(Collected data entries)
• • • • • • •

(* ===== verification/EplbStatsProperties.v ===== *)
(** * What the expert statistics guarantee

    A snapshot that travels as a dictionary arrives as it was, except for its host; the
    counters add up to what the devices routed since the last reset; and the placement
    made from a snapshot is a plan, the same for every layer. *)

From S2P Require Import Prelude Tokens Hashing Dict Eplb EplbFacts EplbProperties EplbStats.

Module EplbStatsProperties.
Import Eplb EplbFacts.

(** ** Travelling as a dictionary *)

Section Roundtrip.
Context `{RL : ReadersLaws}.

Lemma ints_roundtrip (l : list Z) : for_map (map PInt l) (λ i, lift (py_int i)) tt = (Ok l, tt).
Proof. induction l as [|x l IH]; [done|]. simpl. unfold bind at 1. simpl. unfold bind. by rewrite IH. Qed.

Lemma metadata_roundtrip m : EplbStatsMetadata.valid m = true → EplbStatsMetadata.from_dict (EplbStatsMetadata.to_dict m) tt = (Ok m, tt).
Proof.
  intros Hv. unfold EplbStatsMetadata.from_dict.
  refine (bind_then _ _ _ _ _ _ (_ : _ = (Ok tt, tt)) _); [reflexivity|].
  refine (bind_then _ _ _ _ _ _ (_ : _ = (Ok (EplbStatsMetadata.num_layers m, EplbStatsMetadata.num_moe_layers m), tt)) _); [reflexivity|].
  refine (bind_then _ _ _ _ _ _ (_ : _ = (Ok (map PInt (EplbStatsMetadata.moe_layer_indices m)), tt)) _); [reflexivity|].
  refine (bind_then _ _ _ _ _ _ (ints_roundtrip _) _).
  refine (bind_then _ _ _ _ _ _ (_ : _ = (Ok (EplbStatsMetadata.num_logical_experts m), tt)) _); [reflexivity|].
  refine (bind_then _ _ _ _ _ _ (_ : _ = (Ok (EplbStatsMetadata.num_experts_per_token m), tt)) _); [reflexivity|].
  unfold EplbStatsMetadata.init. replace (EplbStatsMetadata.mk _ _ _ _ _) with m by (by destruct m). unfold bind, py_assert. by rewrite Hv.
Qed.

(** The snapshots the checks accept, with [int64] counts *)
Definition Valid (s : EplbStatsSnapshot.t) : Prop :=
  EplbStatsMetadata.valid (EplbStatsSnapshot.metadata s) = true ∧
  Shaped (EplbStatsMetadata.num_layers (EplbStatsSnapshot.metadata s)) (EplbStatsMetadata.num_logical_experts (EplbStatsSnapshot.metadata s))
    (EplbStatsSnapshot.histogram s) ∧
  (∀ r x, r ∈ rows (EplbStatsSnapshot.histogram s) → x ∈ r → int64 x = true) ∧
  0 ≤ EplbStatsSnapshot.total_tokens s.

• • • • • • •

### Work to be completed
Go through the data and show each line that holds "EplbFacts".

### Output of the task
From S2P Require Import Prelude Tokens Hashing Dict Eplb EplbFacts EplbProperties EplbStats.
Import Eplb EplbFacts.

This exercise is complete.